Les efforts de diffusion de la littérature africaine actuelle sont particulièrement sensibles dans le domaine du théâtre. Il faut signaler l’importance du concours théâtral interafricain, organisé par Radio France internationale, et celle de l’entreprise conjointe du Théâtre international de langue française (TILF) et du Festival international des francophonies de Limoges, dont le rayonnement permet d’assurer à la dramaturgie africaine contemporaine la place qui lui revient.

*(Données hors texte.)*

(* ===== verification/GoStrings.v ===== *)
(** * Strings

    The functions of Go's [strings] and [strconv] that the source uses, on
    strings as sequences of bytes.  White space is the ASCII white space (Go
    also knows a few non-ASCII code points). *)

From S2P Require Import Prelude.
From Stdlib Require Import Ascii String.
From stdpp Require Export pretty.
Open Scope go_scope.
Local Open Scope string_scope.

(** [strings.SplitN(s, sep, 2)] for a one-byte separator: the text before and
    after the first one, if there is one. *)
Fixpoint cut (c : ascii) (s : string) : option (string * string) :=
  match s with
  | "" => None
  | String a s' =>
      if a == c then Some ("", s')
      else match cut c s' with
      | Some (x, y) => Some (String a x, y)
      | None => None
      end
  end.

(** [strings.Split(s, sep)] for a one-byte separator. *)
Fixpoint Split (c : ascii) (s : string) : list string :=
  match s with
  | "" => [""]
  | String a s' =>
      if a == c then "" :: Split c s'
      else match Split c s' with
      | w :: ws => String a w :: ws
      | [] => [String a ""]
      end
  end.

(** [strings.Contains(s, c)] for a one-byte text. *)
Definition ContainsChar (c : ascii) (s : string) : bool := if cut c s is Some _ then true else false.

(** [strings.HasPrefix(s, p)]. *)
Fixpoint HasPrefix (p s : string) : bool :=
  match p, s with
  | "", _ => true
  | String a p', String b s' => (a == b) && HasPrefix p' s'
  | _, _ => false
  end.

(** [strings.HasSuffix(s, suffix)]. *)
Fixpoint HasSuffix (suffix s : string) : bool :=
  (s == suffix) || match s with String _ s' => HasSuffix suffix s' | "" => false end.

(** [strings.TrimSuffix(s, suffix)] and [strings.TrimPrefix(s, prefix)]. *)
Fixpoint TrimSuffix (suffix s : string) : string :=
  if s == suffix then "" else match s with String c s' => String c (TrimSuffix suffix s') | "" => "" end.
Fixpoint TrimPrefix (prefix s : string) : string :=
  match prefix, s with
  | "", _ => s
  | String a p, String b r => if (a == b) && HasPrefix p r then TrimPrefix p r else s
  | String _ _, "" => ""
  end.

(** [strings.Contains(s, sub)]. *)
Fixpoint Contains (sub s : string) : bool :=
  HasPrefix sub s || match s with String _ s' => Contains sub s' | "" => false end.

(** [strings.ReplaceAll(s, old, new)] for a nonempty [old]; [skip] characters belong
    to an occurrence that has been replaced. *)
Fixpoint replace_from (skip : nat) (old new s : string) : string :=
  match s with
  | "" => ""
  | String c s' =>
      match skip with
      | S k => replace_from k old new s'
      | 0 => if HasPrefix old s then new +:+ replace_from (String.length old - 1) old new s' else String c (replace_from 0 old new s')
      end
  end.
Definition ReplaceAll : string -> string -> string -> string := replace_from 0.

(** What follows a prefix that is compared as [strings.EqualFold] does, which for
    the letters of the prefixes in use is the folding of ASCII. *)
Definition lower_ascii (c : ascii) : ascii :=
  let n := nat_of_ascii c in if (65 <=? n)%nat && (n <=? 90)%nat then ascii_of_nat (n + 32) else c.
Fixpoint cut_fold (p s : string) : option string :=
  match p, s with
  | "", _ => Some s
  | String a p, String b s => if lower_ascii a == lower_ascii b then cut_fold p s else None
  | String _ _, "" => None
  end.

Definition isSpace (c : ascii) : bool :=
  existsb (Ascii.eqb c) ["009"; "010"; "011"; "012"; "013"; " "]%char.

Afrique noire (grand prix littéraire d). Créé en 1960 par Jean d’Esme, pour remplacer les prix littéraires de l’AOF et de l’AEF, le grand prix littéraire d’Afrique noire, décerné par l’Association des écrivains de langue française (ADELF), récompense chaque année un romancier, un dramaturge ou un essayiste africain. Parmi les lauréats, on relève les noms de Cheikh Hamidou Kane (pour L'Aventure ambiguë, 1962), Bernard Dadié {Patron de New York, 1965), Olympe Bhêly-Quenum {Le Chant du lac, 1966), Francis Bebey {Le Fils d’Agatha Moudio, 1968), Henri Lopès {Tribaliques, 1972), Alioum Fantouré {Le Cercle des Tropiques, 1973), Amadou Hampaté Bâ {L'Etrange Destin de Wangrin, 1974), Aminata Sow Fall {La Grève des Battu, 1980), Jean-Marie Adiaffi {La Carte d'identité, 1981), Sony Labou Tansi {L'Anté-peuple, 1983), Ahmadou Kourouma {Monnè, outrages et défis, 1990), Calixthe Beyala {Maman a un amant, 1994), Abdourahman Waberi {Cahier nomade, 1996).